> _Work required_: In the material below, the lines from the one containing "intros Hcap Hsize. unfold uploads_open." through the one containing "assert (0 <" are to be given again exactly, ends included, and no others.

=-=-=

(** Bounding the store costs nothing but its stated exception: while
    what it has forgotten of an unbounded store is idle, every take and peek
    answers exactly as the unbounded store would, and what it then holds is
    again all but idle cells, unless [MAX_KEYS] other keys are all busy, when a
    new key is let through untracked.  The store never grows past
    [MAX_KEYS]. *)
Theorem store_forgets_only_idle cells all key now_ms cost :
  cells_ok all → forgets cells all now_ms → (size cells ≤ MAX_KEYS)%nat →
  in_u64 now_ms → now_ms < u64_max → cost_ok cost →
  ∃ o cells', store_apply cells key (quota_of key) cost now_ms = Some (o, cells') ∧ (size cells' ≤ MAX_KEYS)%nat ∧
    ((o = untracked (q_limit (quota_of key)) ∧ cells !! key = None ∧
      (MAX_KEYS ≤ size (filter (λ kc, is_idle kc.2 now_ms = false) cells))%nat) ∨
     ∃ all', unbounded_apply all key (quota_of key) cost now_ms = Some (o, all') ∧
             cells_ok all' ∧ forgets cells' all' now_ms).
Proof.
  intros Hok Hf Hsize Hnow Hmax Hcost. unfold store_apply, unbounded_apply.
  destruct (unbounded_step all key now_ms cost Hok Hnow Hcost) as (o & c & Hd & Hok').
  pose proof (forgets_decides cells all key now_ms cost Hok Hf Hnow Hmax Hcost) as Heq. rewrite Hd in Heq |- *.
  cbn [mbind option_bind]. destruct (decide (cost = 0 ∧ cells !! key = None)) as [[-> Hn]|Hpeek].
  { exists (untracked (q_limit (quota_of key))), cells. split; [done|]. split; [done|]. right.
    rewrite Hn in Heq. destruct (peek_untracked key now_ms Hnow) as (c' & Hc' & _ & _ & Hi).
    rewrite Hc' in Heq. injection Heq as -> ->. eexists. split; [done|]. split; [done|].
    intros k. destruct (decide (k = key)) as [->|Hne]; [right; split; [done|exists c'; by rewrite lookup_insert_eq]|].
    rewrite lookup_insert_ne by done. apply Hf. }
  set (busy := filter (λ kc, is_idle kc.2 now_ms = false) cells).
  destruct (cells !! key) as [c0|] eqn:E; [rewrite bool_decide_eq_false_2 by done|rewrite bool_decide_eq_true_2 by done]; cbn [andb].
  - rewrite <-Heq. cbn [mbind option_bind]. eexists _, _. split; [done|]. split.
    + rewrite map_size_insert_Some; [done|by eexists].
    + right. eexists. split; [done|]. split; [done|by apply forgets_insert].
  - destruct (bool_decide (MAX_KEYS ≤ size cells)%nat) eqn:Hfull; cbn [andb].
    + assert (size busy ≤ size cells)%nat as Hle by (apply map_subseteq_size, map_filter_subseteq).
      destruct (bool_decide (MAX_KEYS ≤ size busy)%nat) eqn:Hbusy.
      * eexists _, _. split; [done|]. split; [lia|]. left. split; [done|]. split; [done|]. by apply bool_decide_eq_true in Hbusy.
      * apply bool_decide_eq_false in Hbusy. rewrite <-Heq. cbn [mbind option_bind]. eexists _, _. split; [done|].
        split; [apply size_insert_le; lia|]. right. eexists. split; [done|]. split; [done|].
        by apply forgets_insert, forgets_filter.
    + apply bool_decide_eq_false in Hfull. rewrite <-Heq. cbn [mbind option_bind]. eexists _, _. split; [done|].
      split; [apply size_insert_le; lia|]. right. eexists. split; [done|]. split; [done|by apply forgets_insert].
Qed.
End store.

(** A key's cell has gone idle and was forgotten; the next take answers as if
    it had not been. *)
Lemma store_forgets_only_idle_witness :
  let all : gmap string Cell := {["k"%string := mkCell 3030 1010 true]} in
  ∃ o cells', store_apply ∅ "k" (per_second 3) 2 1500 = Some (o, cells') ∧
    ∃ all', unbounded_apply all "k" (per_second 3) 2 1500 = Some (o, all').
Proof.
  set (all := {["k"%string := mkCell 3030 1010 true]} : gmap string Cell).
  assert (∀ key : string, quota_ok (per_second 3) ∧ 1 ≤ q_limit (per_second 3)) as Hq by (unfold quota_ok; simpl; lia).
  destruct (store_forgets_only_idle (λ _, per_second 3) Hq ∅ all "k" 1500 2) as (o & cells' & Ha & _ & Hr).
  - intros k c Hk. apply lookup_singleton_Some in Hk as [_ <-]. split; [unfold cell_ok; simpl; lia|by vm_compute].
  - intros k. destruct (decide (k = "k"%string)) as [->|Hne].
    + right. split; [apply lookup_empty|]. exists (mkCell 3030 1010 true). split; [apply lookup_singleton_eq|reflexivity].
    + left. unfold all. by rewrite lookup_empty, lookup_singleton_ne.
  - rewrite map_size_empty. unfold MAX_KEYS. lia.
  - unfold in_u64. vm_compute. split; discriminate.
  - reflexivity.
  - unfold cost_ok. lia.
  - exists o, cells'. split; [exact Ha|].
    destruct Hr as [(_ & _ & Hb)|(all' & Hall & _)]; [|by exists all'].
    exfalso. rewrite map_filter_empty, map_size_empty in Hb. unfold MAX_KEYS in Hb. lia.
Defined.

(** ** Gates count their permits *)

(** The runs of a gate under one cap, with the permits outstanding. *)
Inductive gate_run (cap : Z) : gmap string Z → list string → Prop :=
  | gate_new : gate_run cap ∅ []
  | gate_acquired held permits key held' ok :
      gate_run cap held permits → gate_acquire held key cap = (held', ok) →
      gate_run cap held' (if ok then key :: permits else permits)
  | gate_dropped held permits key permits' :
      gate_run cap held permits → permits ≡ₚ key :: permits' →
      gate_run cap (gate_release held key) permits'.

Definition held_by (permits : list string) (key : string) : Z :=
  Z.of_nat (length (filter (λ k, k = key) permits)).

Lemma held_by_cons permits key k :
  held_by (key :: permits) k = held_by permits k + (if decide (k = key) then 1 else 0).
Proof.
  unfold held_by. rewrite filter_cons. destruct (decide (key = k)) as [->|Hne].
  - rewrite decide_True by done. cbn [length]. lia.
  - rewrite decide_False by congruence. lia.
Qed.
Lemma held_by_Permutation permits permits' k : permits ≡ₚ permits' → held_by permits k = held_by permits' k.
Proof. intros Hp. unfold held_by. by rewrite Hp. Qed.

Lemma gate_held_insert held key n k :
  gate_held (<[key := n]> held) k = if decide (k = key) then n else gate_held held k.
Proof.
  unfold gate_held. destruct (decide (k = key)) as [->|Hne]; [by rewrite lookup_insert_eq|by rewrite lookup_insert_ne].
Qed.

(** A gate counts exactly the permits outstanding, and no key ever
    holds more than the cap: whatever the acquires and drops, the count of each
    key is the number of its permits not yet dropped, and a permit is refused
    exactly when the key already holds the cap. *)
Theorem gate_holds_its_cap cap held permits :
  0 ≤ cap → gate_run cap held permits →
  ∀ key, gate_held held key = held_by permits key ∧ gate_held held key ≤ cap ∧
         ((gate_acquire held key cap).2 = true ↔ held_by permits key < cap).
Proof.
  intros Hcap Hrun.
  assert (∀ key, gate_held held key = held_by permits key ∧ gate_held held key ≤ cap) as Hall.
  { induction Hrun as [|held permits key held' ok Hrun IH Ha|held permits key permits' Hrun IH Hp]; intros k.
    - unfold gate_held. by rewrite lookup_empty.
    - unfold gate_acquire in Ha. change (default 0 (held !! key)) with (gate_held held key) in Ha.
      destruct (decide (cap ≤ gate_held held key)) in Ha; injection Ha as <- <-; rewrite gate_held_insert.
      + destruct (decide (k = key)) as [->|]; apply IH.
      + rewrite held_by_cons. destruct (IH k) as [-> ?]. destruct (decide (k = key)) as [->|]; [|lia].
        destruct (IH key). lia.
    - destruct (IH k) as [Hk Hle]. rewrite (held_by_Permutation _ _ k Hp), held_by_cons in Hk.
      destruct (IH key) as [Hkey Hlek]. rewrite (held_by_Permutation _ _ key Hp), held_by_cons, decide_True in Hkey by done.
      assert (0 ≤ held_by permits' key) by (unfold held_by; lia). unfold gate_release.
      assert (held !! key = Some (gate_held held key)) as Hl.
      { unfold gate_held in *. destruct (held !! key); simpl in *; [done|lia]. }
      rewrite Hl. unfold sat_sub. destruct (decide (Z.max (gate_held held key - 1) 0 = 0)).
      + unfold gate_held at 1 2. destruct (decide (k = key)) as [->|Hne]; [rewrite lookup_delete_eq; simpl; lia|].
        rewrite lookup_delete_ne by done. change (default 0 (held !! k)) with (gate_held held k). lia.
      + rewrite gate_held_insert. destruct (decide (k = key)) as [->|Hne]; lia. }
  intros key. destruct (Hall key) as [Hk Hle]. split; [done|]. split; [done|].
  unfold gate_acquire. change (default 0 (held !! key)) with (gate_held held key). rewrite <-Hk.
  destruct (decide (cap ≤ gate_held held key)); simpl; split; intros; try done; lia.
Qed.

Lemma gate_holds_its_cap_witness :
  ∃ held, gate_run 1 held ["a"%string] ∧ gate_held held "a" = 1 ∧
    ¬ ((gate_acquire held "a" 1).2 = true).
Proof.
  assert (gate_run 1 {["a"%string := 1]} ["a"%string]) as Hr
    by (apply (gate_acquired 1 ∅ [] "a" _ true); [constructor|reflexivity]).
  exists {["a"%string := 1]}. split; [exact Hr|].
  destruct (gate_holds_its_cap 1 _ _ ltac:(lia) Hr "a") as (Hh & _ & Ha).
  split; [rewrite Hh; reflexivity|]. intros Hb. apply Ha in Hb. vm_compute in Hb. discriminate.
Defined.

(** ** Upload slots *)

Definition unexpired (uploads : OpenUploads) (now_ms : Z) : OpenUploads :=
  filter (λ ut : bytes * Z, sat_sub now_ms ut.2 < UPLOAD_IDLE_MS) uploads.

Lemma foldl_min_spec (ts : list Z) t :
  foldl Z.min t ts ∈ t :: ts ∧ ∀ x, x ∈ t :: ts → foldl Z.min t ts ≤ x.
Proof.
  revert t. induction ts as [|u ts IH]; intros t; simpl; [set_solver by lia|].
  destruct (IH (Z.min t u)) as [Hin Hmin]. split.
  - apply elem_of_cons in Hin as [->|Hin]; [|set_solver]. destruct (Z.min_spec t u) as [[_ ->]|[_ ->]]; set_solver.
  - intros x Hx. destruct (decide (x = t ∨ x = u)) as [[->| ->]|Hne].
    + etrans; [apply Hmin; by left|]. lia.
    + etrans; [apply Hmin; by left|]. lia.
    + apply Hmin. set_solver.
Qed.

Lemma oldest_touch_spec uploads d :
  uploads ≠ ∅ →
  (∃ u, uploads !! u = Some (oldest_touch uploads d)) ∧ ∀ u t, uploads !! u = Some t → oldest_touch uploads d ≤ t.
Proof.
  intros Hne. unfold oldest_touch. destruct (map_to_list uploads).*2 as [|t ts] eqn:E.
  { apply fmap_nil_inv, map_to_list_empty_iff in E. done. }
  assert (∀ x, x ∈ t :: ts ↔ ∃ u, uploads !! u = Some x) as Hx.
  { intros x. rewrite <-E, list_elem_of_fmap. setoid_rewrite <-elem_of_map_to_list.
    split; [intros ([u y] & -> & ?); by exists u|intros [u ?]; by exists (u, x)]. }
  destruct (foldl_min_spec ts t) as [Hin Hmin]. split; [by apply Hx|]. intros u x Hu. apply Hmin, Hx. by exists u.
Qed.

(** Every slot opened under one cap stays within it, and a refusal's wait is
    exact: the next open succeeds precisely from then on, if nothing is touched
    or closed meanwhile. *)
Lemma uploads_wait_is_exact ledger account upload cap now_ms ledger' w :
  1 ≤ cap → Z.of_nat (size (default ∅ (ledger !! account))) ≤ cap →
  uploads_open ledger account upload cap now_ms = (ledger', Err w) →
  0 < w ∧ ∀ later other, now_ms ≤ later →
    ((uploads_open ledger' account other cap later).2 = Ok () ↔ now_ms + w ≤ later).
Proof.
  intros Hcap Hsize. unfold uploads_open.
  change (filter _ (default ∅ (ledger !! account))) with (unexpired (default ∅ (ledger !! account)) now_ms).
  set (ups := unexpired (default ∅ (ledger !! account)) now_ms).
  destruct (decide (cap ≤ Z.of_nat (size ups))) as [Hfull|]; [|done]. intros [= <- <-].
  assert (size ups ≤ size (default ∅ (ledger !! account)))%nat as Hsub by (apply map_subseteq_size, map_filter_subseteq).
  assert (Z.of_nat (size ups) = cap) as Heq by lia.
  assert (ups ≠ ∅) as Hne by (intros Hz; rewrite Hz, map_size_empty in Heq; lia).
  destruct (oldest_touch_spec ups now_ms Hne) as [[u Hu] Hmin]. set (old := oldest_touch ups now_ms) in *.
  pose proof (proj1 (map_lookup_filter_Some _ _ _ _) Hu) as [_ Hlive]. simpl in Hlive. unfold sat_sub in Hlive |- *.
  assert (0 < old + UPLOAD_IDLE_MS - now_ms) as Hw by (unfold UPLOAD_IDLE_MS in *; lia).
  rewrite Z.max_l by lia. split; [done|]. intros later other Hlater. rewrite lookup_insert_eq.
  cbn [default from_option id]. change (filter _ ups) with (unexpired ups later).
  destruct (decide (old + UPLOAD_IDLE_MS ≤ later)) as [Hexp|Hlive'].
  - assert (size (unexpired ups later) < size ups)%nat as Hlt.
    { apply map_subset_size, map_subset_alt. split; [apply map_filter_subseteq|]. exists u. split; [|by eexists].
      apply map_lookup_filter_None_2. right. intros t Ht. simpl. rewrite Hu in Ht. injection Ht as <-.
      unfold sat_sub, UPLOAD_IDLE_MS in *. lia. }
    rewrite decide_False by lia. simpl. split; [lia|done].
  - assert (unexpired ups later = ups) as ->.
    { apply map_filter_id. intros k t Hk. simpl. specialize (Hmin k t Hk). unfold sat_sub, UPLOAD_IDLE_MS in *. lia. }
    rewrite decide_True by lia. simpl. split; [done|lia].
Qed.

=-=-=

> _Reply_:
  intros Hcap Hsize. unfold uploads_open.
  change (filter _ (default ∅ (ledger !! account))) with (unexpired (default ∅ (ledger !! account)) now_ms).
  set (ups := unexpired (default ∅ (ledger !! account)) now_ms).
  destruct (decide (cap ≤ Z.of_nat (size ups))) as [Hfull|]; [|done]. intros [= <- <-].
  assert (size ups ≤ size (default ∅ (ledger !! account)))%nat as Hsub by (apply map_subseteq_size, map_filter_subseteq).
  assert (Z.of_nat (size ups) = cap) as Heq by lia.
  assert (ups ≠ ∅) as Hne by (intros Hz; rewrite Hz, map_size_empty in Heq; lia).
  destruct (oldest_touch_spec ups now_ms Hne) as [[u Hu] Hmin]. set (old := oldest_touch ups now_ms) in *.
  pose proof (proj1 (map_lookup_filter_Some _ _ _ _) Hu) as [_ Hlive]. simpl in Hlive. unfold sat_sub in Hlive |- *.
  assert (0 < old + UPLOAD_IDLE_MS - now_ms) as Hw by (unfold UPLOAD_IDLE_MS in *; lia).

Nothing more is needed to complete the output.